By month 3, Priya finished the "someday" pile of old records. By then, she had a system that worked and the tedious part was almost automatic.
Common mistakes when choosing what to scan first
Mistake 1: Scanning newest first instead of most useful
Problem: You scan recent appointment slips but your doctor asks for the discharge summary from 3 years ago, which you haven't scanned. Prevention: Ask "Will a doctor ask for this?" not "When did this happen?"
Mistake 2: Mixing urgent and non-urgent in the same batch
Problem: You scan 50 papers at once without prioritizing, and urgent useful papers get buried. Prevention: Create separate piles: MUST SCAN FIRST, scan second, scan eventually, throw away.
Mistake 3: Not keeping related papers together
Problem: You scan the discharge summary but lose the lab results and imaging from the same admission. Prevention: Before scanning, group related papers physically, then scan as groups.
Mistake 4: Creating too granular a scanning project
Problem: "I'll scan everything perfectly organized." 2 weeks later you have scanned 10 papers and burned out. Prevention: Scan what matters most first. Perfect organization later.
Mistake 5: Forgetting to name files as you scan
Problem: 100 unnamed PDFs. You spend 5 hours trying to figure out what each one is. Prevention: Name while scanning. Yes, it takes 10 extra seconds per file, but saves hours of cleanup.
Mistake 6: Scanning duplicate papers
Problem: You have 3 copies of the same lab report and scan all 3. Prevention: Before scanning, identify and remove duplicates.
Mistake 7: Scanning papers that will be outdated immediately
Problem: Scan today's appointment reminder when you could scan the actual report from the appointment. Prevention: Wait 1-2 days for the actual report, then scan that instead.
The scanning project workflow
Phase 1: Sort (1 hour)
- Make 4 piles: TIER 1 (scan first), TIER 2, TIER 3, TRASH
- Be ruthless about trash (old appointment cards, duplicates)
Phase 2: Scan TIER 1 (2-3 hours)
- Discharge summaries
- Current prescriptions
- Recent lab work (last 6 months)
- Allergies
- Referral letters
Result: You now have 95% of what a doctor will ask for in the next year. 2 hours of work delivers massive value.

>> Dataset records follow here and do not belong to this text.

(* ===== verification/SCOCache.v ===== *)
(** * The SCO cache

    src/src/volumedriver/SCOCache.cpp with SCOCacheMountPoint.cpp,
    SCOCacheNamespace.cpp and CachedSCO.cpp: the SCO files on the mount points,
    in namespaces, that were not yet written to the backend or are kept for reading.
    [CachedSCO]s are shared objects with a reference count: they live in a heap
    and die with their last reference.  The file systems below the mount points are
    part of the state; each may stop accepting modifications ([read_only]) or
    stop answering at all ([dead]).  The locks of the code make each operation
    below (and each step of a cleanup) atomic. *)

From Stdlib Require Import SpecFloat.
From stdpp Require Import sorting.
From S2P Require Import Prelude CheckSum Addressing SCOPool.

(** ** [float] and [double] *)
Module XVal.
Definition one : spec_float := Float.of_Z 1.
Definition mul : spec_float -> spec_float -> spec_float := SFmul Float.prec Float.emax.
Definition dprec : Z := 53.
Definition demax : Z := 1024.
(** [double(z)] and the arithmetic on [double]s *)
Definition d_of_Z (z : Z) : spec_float := binary_normalize dprec demax z 0 false.
Definition d_div : spec_float -> spec_float -> spec_float := SFdiv dprec demax.
Definition d_mul : spec_float -> spec_float -> spec_float := SFmul dprec demax.
(** A [double] assigned to a [float]; a [float] is a [double] as it is. *)
Definition of_double (x : spec_float) : spec_float :=
  match x with
  | S754_finite s m e => binary_normalize Float.prec Float.emax (cond_Zopp s (Zpos m)) e s
  | _ => x
  end.
(** [uint32_t(x)] of a positive number *)
Definition trunc (x : spec_float) : Z :=
  match x with
  | S754_finite false m e => if 0 <=? e then Zpos m * 2 ^ e else Zpos m / 2 ^ (- e)
  | _ => 0
  end.
(** [std::numeric_limits<float>::max()] *)
Definition max : spec_float := S754_finite false (Z.to_pos (2 ^ 24 - 1)) 104.
(** [std::min<float>(a, b)] *)
Definition min (a b : spec_float) : spec_float := if SFltb b a then b else a.
End XVal.

Definition s64 (z : Z) : Z := let u := u64 z in if u <? 2 ^ 63 then u else u - 2 ^ 64.

(** The elements of a [std::map] in the order of its keys. *)
Section Ordered.
Context `{Countable K} {A : Type} (ltb : K -> K -> bool).
Definition key_le (x y : K * A) : Prop := ltb (fst y) (fst x) = false.
#[local] Instance key_le_dec x y : Decision (key_le x y) := decide (ltb (fst y) (fst x) = false).
Definition ordered (m : gmap K A) : list (K * A) := merge_sort key_le (map_to_list m).
End Ordered.

Module SCOCache.

(** ** Data *)
Abbreviation Ptr := nat (only parsing).
Abbreviation MPPtr := nat (only parsing).

(** A SCO file; [S_ISVTX], the sticky bit of its mode, marks it disposable. *)
Record File : Type := mkFile { data : list Z; s_isvtx : bool }.
Abbreviation st_size f := (Z.of_nat (length (data f))).

(** A file system: the directories of the namespaces with their SCO files, and
    the lock file with the [uuid_] and [errcount_] that were last written. *)
Record Disk : Type := mkDisk {
  read_only : bool;
  dead : bool;
  fs_size : Z;
  fs_free : Z;
  dirs : gmap string (gmap SCO.SCO File);
  lockfile : option (Z * Z) }.

#[global] Instance disk_inhabited : Inhabited Disk := populate (mkDisk false false 0 0 ∅ None).

Definition writable (d : Disk) : bool := negb (dead d) && negb (read_only d).

(** [path_] is the directory of the namespace on the mount point and the name. *)
Record CachedSCO : Type := mkCachedSCO {
  nspace_ : string;
  scoName_ : SCO.SCO;
  mntPoint_ : MPPtr;
  size_ : Z;
  xVal_ : spec_float;
  disposable_ : bool;
  unlink_on_destruction_ : bool;
  refcnt_ : Z }.

#[global] Instance cachedsco_inhabited : Inhabited CachedSCO :=
  populate (mkCachedSCO "" (SCO.mkSCO 0 0 0) 0 0 Float.zero false false 0).

(** The mount points in use have [initialised_] set, so that is not kept. *)
Record MountPoint : Type := mkMountPoint {
  path_ : string;
  capacity_ : Z;
  used_ : Z;
  choking_ : option Z;
  offline_ : bool;
  uuid_ : Z;
  errcount_ : Z }.

#[global] Instance mountpoint_inhabited : Inhabited MountPoint := populate (mkMountPoint "" 0 0 None false 0 0).

Record SCOCacheNamespaceEntry : Type := mkEntry { sco_ : Ptr; blocked_ : bool }.

Record SCOCacheNamespace : Type := mkNamespace {
  entries : gmap SCO.SCO SCOCacheNamespaceEntry;
  min_ : Z;
  max_non_disposable_ : Z;
  ns_choking_ : bool }.

Record MountPointConfig : Type := mkConfig { cfg_path : string; cfg_size : Z }.

#[global] Instance config_eq_dec : EqDecision MountPointConfig.
Proof. solve_decision. Defined.

Record Params : Type := mkParams {
  trigger_gap : Z;
  backoff_gap : Z;
  discount_factor : spec_float;
  datastore_throttle_usecs : Z;
  scocache_mount_points : list MountPointConfig }.

Record XVals : Type := mkXVals { cachedXValMin_ : spec_float; initialXVal_ : spec_float }.

(** The members, the heap ([mps], [scos]; [next_] is a fresh address), the file
    systems by path, and [to_delete], the set of the cleanup under way: the
    cleanup lock allows one at a time.  [currentMountPoint_] is [None] at the
    end of the list. *)
Record St : Type := mkSt {
  mps : gmap nat MountPoint;
  scos : gmap nat CachedSCO;
  next_ : nat;
  disks : gmap string Disk;
  mountPoints_ : list MPPtr;
  currentMountPoint_ : option MPPtr;
  nsMap_ : gmap string SCOCacheNamespace;
  xvals : XVals;
  mpErrorCount_ : Z;
  to_delete : list Ptr;
  params : Params }.

Definition set_mps x st := mkSt x (scos st) (next_ st) (disks st) (mountPoints_ st) (currentMountPoint_ st) (nsMap_ st) (xvals st) (mpErrorCount_ st) (to_delete st) (params st).
Definition set_scos x st := mkSt (mps st) x (next_ st) (disks st) (mountPoints_ st) (currentMountPoint_ st) (nsMap_ st) (xvals st) (mpErrorCount_ st) (to_delete st) (params st).
Definition set_next x st := mkSt (mps st) (scos st) x (disks st) (mountPoints_ st) (currentMountPoint_ st) (nsMap_ st) (xvals st) (mpErrorCount_ st) (to_delete st) (params st).
Definition set_disks x st := mkSt (mps st) (scos st) (next_ st) x (mountPoints_ st) (currentMountPoint_ st) (nsMap_ st) (xvals st) (mpErrorCount_ st) (to_delete st) (params st).
Definition set_list x c st := mkSt (mps st) (scos st) (next_ st) (disks st) x c (nsMap_ st) (xvals st) (mpErrorCount_ st) (to_delete st) (params st).
Definition set_nsMap x st := mkSt (mps st) (scos st) (next_ st) (disks st) (mountPoints_ st) (currentMountPoint_ st) x (xvals st) (mpErrorCount_ st) (to_delete st) (params st).
Definition set_xvals x st := mkSt (mps st) (scos st) (next_ st) (disks st) (mountPoints_ st) (currentMountPoint_ st) (nsMap_ st) x (mpErrorCount_ st) (to_delete st) (params st).
Definition set_errcount x st := mkSt (mps st) (scos st) (next_ st) (disks st) (mountPoints_ st) (currentMountPoint_ st) (nsMap_ st) (xvals st) x (to_delete st) (params st).
Definition set_to_delete x st := mkSt (mps st) (scos st) (next_ st) (disks st) (mountPoints_ st) (currentMountPoint_ st) (nsMap_ st) (xvals st) (mpErrorCount_ st) x (params st).
Definition set_params x st := mkSt (mps st) (scos st) (next_ st) (disks st) (mountPoints_ st) (currentMountPoint_ st) (nsMap_ st) (xvals st) (mpErrorCount_ st) (to_delete st) x.

(** Dereferencing; the pointers in use point to objects. *)
Definition mp (st : St) (p : MPPtr) : MountPoint := mps st !!! p.
Definition sco (st : St) (p : Ptr) : CachedSCO := scos st !!! p.
Definition disk (st : St) (p : MPPtr) : Disk := disks st !!! path_ (mp st p).

Definition on_mp (p : MPPtr) (f : MountPoint -> MountPoint) (st : St) : St := set_mps (alter f p (mps st)) st.
Definition on_sco (p : Ptr) (f : CachedSCO -> CachedSCO) (st : St) : St := set_scos (alter f p (scos st)) st.
Definition on_disk (p : MPPtr) (f : Disk -> Disk) (st : St) : St := set_disks (alter f (path_ (mp st p)) (disks st)) st.

Definition with_used u m := mkMountPoint (path_ m) (capacity_ m) u (choking_ m) (offline_ m) (uuid_ m) (errcount_ m).
Definition with_choking c m := mkMountPoint (path_ m) (capacity_ m) (used_ m) c (offline_ m) (uuid_ m) (errcount_ m).
Definition with_offline b m := mkMountPoint (path_ m) (capacity_ m) (used_ m) (choking_ m) b (uuid_ m) (errcount_ m).
Definition with_errcount e m := mkMountPoint (path_ m) (capacity_ m) (used_ m) (choking_ m) (offline_ m) (uuid_ m) e.
Definition with_xval x o := mkCachedSCO (nspace_ o) (scoName_ o) (mntPoint_ o) (size_ o) x (disposable_ o) (unlink_on_destruction_ o) (refcnt_ o).
Definition with_unlink b o := mkCachedSCO (nspace_ o) (scoName_ o) (mntPoint_ o) (size_ o) (xVal_ o) (disposable_ o) b (refcnt_ o).
Definition with_refcnt r o := mkCachedSCO (nspace_ o) (scoName_ o) (mntPoint_ o) (size_ o) (xVal_ o) (disposable_ o) (unlink_on_destruction_ o) r.
Definition with_disposable s o := mkCachedSCO (nspace_ o) (scoName_ o) (mntPoint_ o) s (xVal_ o) true (unlink_on_destruction_ o) (refcnt_ o).
Definition with_dirs x d := mkDisk (read_only d) (dead d) (fs_size d) (fs_free d) x (lockfile d).
Definition with_lockfile x d := mkDisk (read_only d) (dead d) (fs_size d) (fs_free d) (dirs d) x.
Definition with_entries x n := mkNamespace x (min_ n) (max_non_disposable_ n) (ns_choking_ n).

(** A [VERIFY] in the middle of a method, and a [throw] under a condition. *)
Definition mverify (b : bool) : M St unit := if b then mret tt else mthrow VerifyFailed.
Definition mthrow_if (b : bool) (e : exn) : M St unit := if b then mthrow e else mret tt.
(** What a handler does before it throws on. *)
Definition on_throw {A} (m : M St A) (h : exn -> M St A) : M St A := fun st =>
  match m st with (st', Throw e) => h e st' | r => r end.

(** ** Files *)
Definition file_of (st : St) (o : CachedSCO) : option File :=
  dirs (disk st (mntPoint_ o)) !! nspace_ o ≫= fun d => d !! scoName_ o.

Definition set_file (n : string) (s : SCO.SCO) (f : option File) (d : Disk) : Disk :=
  with_dirs (alter (partial_alter (fun _ => f) s) n (dirs d)) d.

(** [fs::rename] of the file to the garbage directory, where it is removed later. *)
Definition addToGarbage (o : CachedSCO) : M St unit := fun st =>
  if writable (disk st (mntPoint_ o)) && bool_decide (is_Some (file_of st o)) then
    (on_disk (mntPoint_ o) (set_file (nspace_ o) (scoName_ o) None) st, Ok tt)
  else (st, Throw IOException).

(** ** [SCOCacheMountPoint] *)
Definition updateUsedSize (p : MPPtr) (diff : Z) : M St unit := fun st =>
  let m := mp st p in
  if 0 <=? diff then
    if u64 (used_ m + diff) <=? capacity_ m then (on_mp p (with_used (u64 (used_ m + diff))) st, Ok tt)
    else (st, Throw VerifyFailed)
  else
    let diff := s64 (- diff) in
    if u64 diff <=? used_ m then (on_mp p (with_used (u64 (used_ m - diff))) st, Ok tt)
    else (st, Throw VerifyFailed).

Definition hasNamespace_ (p : MPPtr) (n : string) : M St bool := fun st =>
  if dead (disk st p) then (st, Throw IOException)
  else (st, Ok (bool_decide (is_Some (dirs (disk st p) !! n)))).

Phase 3: Scan TIER 2 (ongoing, not urgent)
- Older lab trends
- Historical imaging
- Chronic condition tracking
Phase 4: Scan TIER 3 (someday)
- If you're bored, it's a slow day, or space is needed
- These documents have low reuse value
FAQ
How long does a digitisation project actually take?
Phase 1 (TIER 1 only): 3-4 hours total. That's your main project. Everything else is "nice to have."
What if I lose the original papers after scanning?
For Tier 1 documents: Keep originals for 1 year after scanning in case file corruption. For older Tier 3 documents: Archive in a box after 6 months if storage is tight.
Should I scan both sides of loose papers?
Yes, if there is writing on both sides. No if one side is blank.
What resolution should I use?
Text scanning: 150 DPI minimum (300 if handwritten) Imaging reports: 200 DPI (captures detail without huge file sizes)
How do I organize scans—by date or by type?
By date FIRST (year/month), then by type (diagnosis/lab/imaging). This matches how doctors think: "What was happening in January 2026?"
Related reading
- Best Folder Structure for Family Health Records
- How to Name Medical Files for Fast Search
- Emergency Health Record Packs for Travel
- Health Record Backups Before an Emergency
- How to Prepare Records for Teleconsultations in India
Your digitisation project doesn't need to be perfect. It needs to be useful. Start with high-value papers, get that working, then gradually add the rest. That is how busy families actually finish these projects.